Jada: Are you kidding me? Alright, you better not miss our flight. I’m so not kidding.
Perla: Don’t forget my carry-on bag. It’s all right there together. Sorry Jada Lou.
Jada: Ezra said he will pick me up. We’ll see you there.
I still had some things to wrap up at work before leaving for the day in preparation for being out. I felt guilty for taking time off when I had only just started here a little over a month ago.
Vandergild said he didn’t mind, but things were just starting to get interesting with the Beasley case, and timing just wasn’t ideal for me to be out for three days.
Still, I was pretty excited about the trip to New Zealand, and we already had one of the four tickets going to waste. I couldn’t let a second one go unused, too, and I let that ease my conscience. I decided I would let myself enjoy the getaway, even if I was going to be a third wheel the whole trip. I could ski, see the sights, and do the tourist thing to see what Queenstown, New Zealand, had to offer.
I was happy for my sister and Ezra. They had been seeing each other for the past few weeks now, and it was starting to get pretty serious between them. Jada was always one who tended to jump in feet first, but I couldn’t deny they seemed great for each other.
Ezra had certainly spent a lot of time at our apartment over the past weeks, which, for me, was a bit of a sting, since he was another huge reminder of Jax.
I hadn’t heard from Jax in almost a couple of weeks now, and I guessed he had finally moved on. It hadn’t taken him long, either, not that I expected it would have. Still, even though it had been my choice to drive him away, I felt an irrational sadness that things couldn’t have gone differently. I was trying not to dwell on it, which was no easy task with Jada and Ezra making out like high school kids on my living room couch every night. They just seemed so happy. Would I ever find that for myself?
I got things squared away on all the cases I was working on for Vandergild and called a cab to come pick me up before I took the elevator down to leave. I knew I’d be cutting it close, so taking the bus was not a good idea.
Once I got to the airport, all I had to do was go through the security check, since Jada had already checked my luggage and we had checked in for our flights online the night before. My passport had already been stuffed in my purse, alongside the romance novels I planned to read on the twenty-two hour plane ride.
It seemed like the checkpoint line was barely moving through the Dallas airport, and I was growing impatient, feeling rushed but still at the mercy of the two hundred or so people in line ahead of me. I breathed a sigh of relief when I made it through the x-ray machines with a few minutes to spare.

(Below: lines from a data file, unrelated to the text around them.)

Lemma rename_update_spec request request' source destination options manifest :
  sound manifest → valid_names source → valid_names destination →
  match changed (VfsWorkspaceFileSystem.rename_update request request'
    (path_from_components source) (path_from_components destination) options) manifest with
  | Ok manifest' => ∃ file,
      movable (manifest_tree manifest) source destination file options.(RenameOptions.overwrite) ∧
      sound manifest' ∧
      ∀ path, manifest_tree manifest' path =
        move source destination file (manifest_tree manifest) path
  | Err _ => ∀ file,
      movable (manifest_tree manifest) source destination file options.(RenameOptions.overwrite) →
      ¬ fits (plus manifest.(VfsSnapshotManifest.totals) (weight (VfsEntry.File file)))
  end.
Proof.
  intros Hs Hvs Hvd. unfold changed. destruct (VfsWorkspaceFileSystem.rename_update _ _ _ _ _ _)
    as [r manifest2] eqn:Hrun.
  apply bind_outcome in Hrun as [(e & -> & Hget)|(m & s1 & Hget & Hrun)]; [done|].
  injection Hget as <- <-. pose proof (lookup_file manifest source Hvs) as Hl.
  unfold movable. destruct (manifest_tree manifest source) as [[file|]|] eqn:Hsrc.
  2: { destruct Hl as [directory Hl]. rewrite Hl in Hrun. injection Hrun as <- <-. naive_solver. }
  2: { destruct (lookup_snapshot_path manifest _); [done|]. injection Hrun as <- <-. naive_solver. }
  rewrite Hl in Hrun. clear Hl.
  apply bind_outcome in Hrun as [(e & _ & Hlift)|(found & s1 & Hlift & Hrun)]; [done|].
  injection Hlift as <- <-.
  apply bind_outcome in Hrun as [(e & -> & Hplace)|(u & manifest1 & Hplace & Hrun)];
    apply place_file_spec in Hplace; [naive_solver|done..| |done|done].
  destruct Hplace as ((Hp & Hd & Hfree) & Hs1 & Ht1).
  destruct (decide (source = destination)) as [->|Hne].
  - rewrite bool_decide_eq_false_2 in Hrun by auto. injection Hrun as <- <-. exists file.
    split_and!; [done..|]. intros path. rewrite Ht1. by apply placed_again.
  - rewrite bool_decide_eq_true_2 in Hrun by by rewrite path_from_inj.
    apply mapped_run in Hrun as (r0 & Hrun & ->).
    assert (movable (manifest_tree manifest) source destination file
      options.(RenameOptions.overwrite)) as Hm by done.
    pose proof (update_refines (Update.Remove source false false) manifest1 r0 manifest2 Hs1 Hvs Hrun)
      as Hspec. cbn [allowed effect added_weight] in Hspec.
    pose proof (placed_source _ _ _ _ _ Hm Hne) as Hsource. fold (manifest_tree manifest) in Hsource.
    destruct r0 as [u0|error]; cbn [map_err].
    + destruct Hspec as (_ & Hs2 & Ht2). exists file. split_and!; [done..|]. intros path.
      rewrite Ht2. rewrite <- (placed_moved _ _ _ _ _ Hm Hne). by apply graft_ext.
    + exfalso. apply Hspec.
      * split_and!.
        -- intros Hn. apply (source_not_above _ _ _ _ _ Hm Hne destination). by rewrite Hn.
        -- intros above found Ha. rewrite Ht1. by apply (placed_above _ _ _ _ _ Hm Hne).
        -- intros Hnone. rewrite Ht1 in Hnone. congruence.
        -- intros Hdir. unfold is_directory_at in Hdir. rewrite Ht1 in Hdir. congruence.
      * destruct Hs1 as [_ Hfits]. unfold fits in *. cbn. lia.
Qed.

I got to the gate as the last few people were boarding. Once I boarded the plane, I found Jada and Ezra in the first class seats we were riding in for the first leg of our trip, Dallas to Los Angeles.

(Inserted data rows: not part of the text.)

(* ===== verification/PatchLaws.v ===== *)
(** * Laws of patches

    A printed patch reads back as the hunks it was printed from, the parser reads a grammar and
    every line of its text, and the text a hunk leaves is the old one with the lines it names replaced. *)
From Stdlib Require Import Ascii.
From S2P Require Import Prelude Ids Text Patch.

(** ** Lines and the text they make *)
Lemma join_lines_cons line first rest :
  join_lines (line :: first :: rest) = line +:+ String newline (join_lines (first :: rest)).
Proof. done. Qed.
Lemma split_join_lines l :
  l ≠ [] → Forall (λ line, has_char newline line = false) l → split newline (join_lines l) = l.
Proof.
  intros Hl H. destruct l as [|line l]; [done|]. clear Hl. revert line H.
  induction l as [|first rest IH]; intros line [Hline Hrest]%Forall_cons.
  - by apply split_none.
  - rewrite join_lines_cons, split_app, IH by done. done.
Qed.

(** A printed character, or a space. *)
Definition printed (c : ascii) : bool := in_range 32 126 c.
(** A line that can stand in a text: it has no line ending, nor half of one at its end. *)
Definition is_line (line : string) : bool :=
  negb (has_char newline line) && negb (bool_decide (last (chars line) = Some carriage_return)).
Lemma strip_return_line line : is_line line = true → strip_return line = line.
Proof.
  intros [_ H%negb_true_iff%bool_decide_eq_false]%andb_true_iff.
  unfold strip_return, strip_suffix. change (rev (chars (String carriage_return ""))) with [carriage_return].
  destruct (chars line) as [|c l _] using rev_ind; [done|]. rewrite rev_app_distr. cbn [rev app strip_list].
  destruct (Ascii.eqb_spec carriage_return c) as [<-|]; [|done].
  by rewrite last_snoc in H.
Qed.
Lemma is_line_cons c line :
  printed c = true → is_line line = true → is_line (String c line) = true.
Proof.
  unfold is_line. rewrite !andb_true_iff, !negb_true_iff, !bool_decide_eq_false.
  intros Hc [Hn Hr]. unfold has_char in *. change (chars (String c line)) with (c :: chars line).
  split; [cbn; rewrite Hn; by destruct c as [[] [] [] [] [] [] [] []]|].
  destruct (chars line) as [|d l] eqn:Hl; cbn [last]; [|done].
  intros [= ->]. done.
Qed.
Lemma is_line_app s line : all_chars printed s = true → is_line line = true → is_line (s +:+ line) = true.
Proof.
  intros Hs Hl. induction s as [|c s IH]; [done|]. cbn in Hs. apply andb_true_iff in Hs as [Hc Hs].
  by apply is_line_cons, IH.
Qed.
Lemma lines_join l :
  Forall (λ line, is_line line = true) l → last l ≠ Some "" → lines (join_lines l) = l.
Proof.
  intros H Hlast. unfold lines. destruct l as [|line l]; [done|].
  rewrite split_join_lines; [|done|].
  2: { eapply Forall_impl; [exact H|]. intros x Hx. by apply andb_true_iff in Hx as [Hx%negb_true_iff _]. }
  revert line H Hlast. induction l as [|first rest IH]; intros line [Hline Hrest]%Forall_cons Hlast.
  - cbn. rewrite bool_decide_eq_false_2; [done|]. intros ->. done.
  - change (lines_of (line :: first :: rest)) with (strip_return line :: lines_of (first :: rest)).
    rewrite strip_return_line by done. by rewrite IH.
Qed.

(** ** Trimming *)
Lemma strip_first_of_None ps l :
  strip_first_of ps l = None ↔ Forall (λ p, strip_list p l = None) ps.
Proof.
  induction ps as [|p ps IH]; cbn; [split; constructor|]. rewrite Forall_cons, <- IH.
  destruct (strip_list p l); naive_solver.
Qed.
Lemma strip_while_stops fuel ps l : strip_first_of ps l = None → strip_while fuel ps l = l.
Proof. intros H. destruct fuel as [|fuel]; cbn; [done|]. by rewrite H. Qed.
(** A text does not start with white space when it starts with a printed character. *)
Lemma trim_start_graphic c l :
  in_range 33 126 c = true → trim_start_chars (c :: l) = c :: l.
Proof.
  intros Hc. apply strip_while_stops. apply strip_first_of_None.
  destruct c as [[] [] [] [] [] [] [] []]; try discriminate Hc; repeat constructor.
Qed.
Lemma trim_end_graphic c l : in_range 33 126 c = true → trim_end_chars (l ++ [c]) = l ++ [c].
Proof.
  intros Hc. unfold trim_end_chars. rewrite rev_app_distr. cbn [rev app].
  rewrite strip_while_stops; [cbn; by rewrite rev_involutive|]. apply strip_first_of_None.
  destruct c as [[] [] [] [] [] [] [] []]; try discriminate Hc; repeat constructor.
Qed.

I noticed as I sat in my own seat that someone’s belongings were sitting in the seat next to mine, which would have been reserved for the fourth person in our group that should have been vacant.
“Perly-girl, you made it! I have to admit, I had my doubts,” Jada admitted as she stood and hugged me before sitting back in her seat.
I greeted Ezra, and he handed me my carry-on bag.
“Thanks, Ezra. You’re the best,” I told him.
I took my seat and settled in for the long flight. We had a short layover in L.A. and another one in Sydney, Australia, but it was definitely going to be a long ride. I leaned my seat back, took my book out, and laid it over my face to rest my eyes for a little bit before we took off.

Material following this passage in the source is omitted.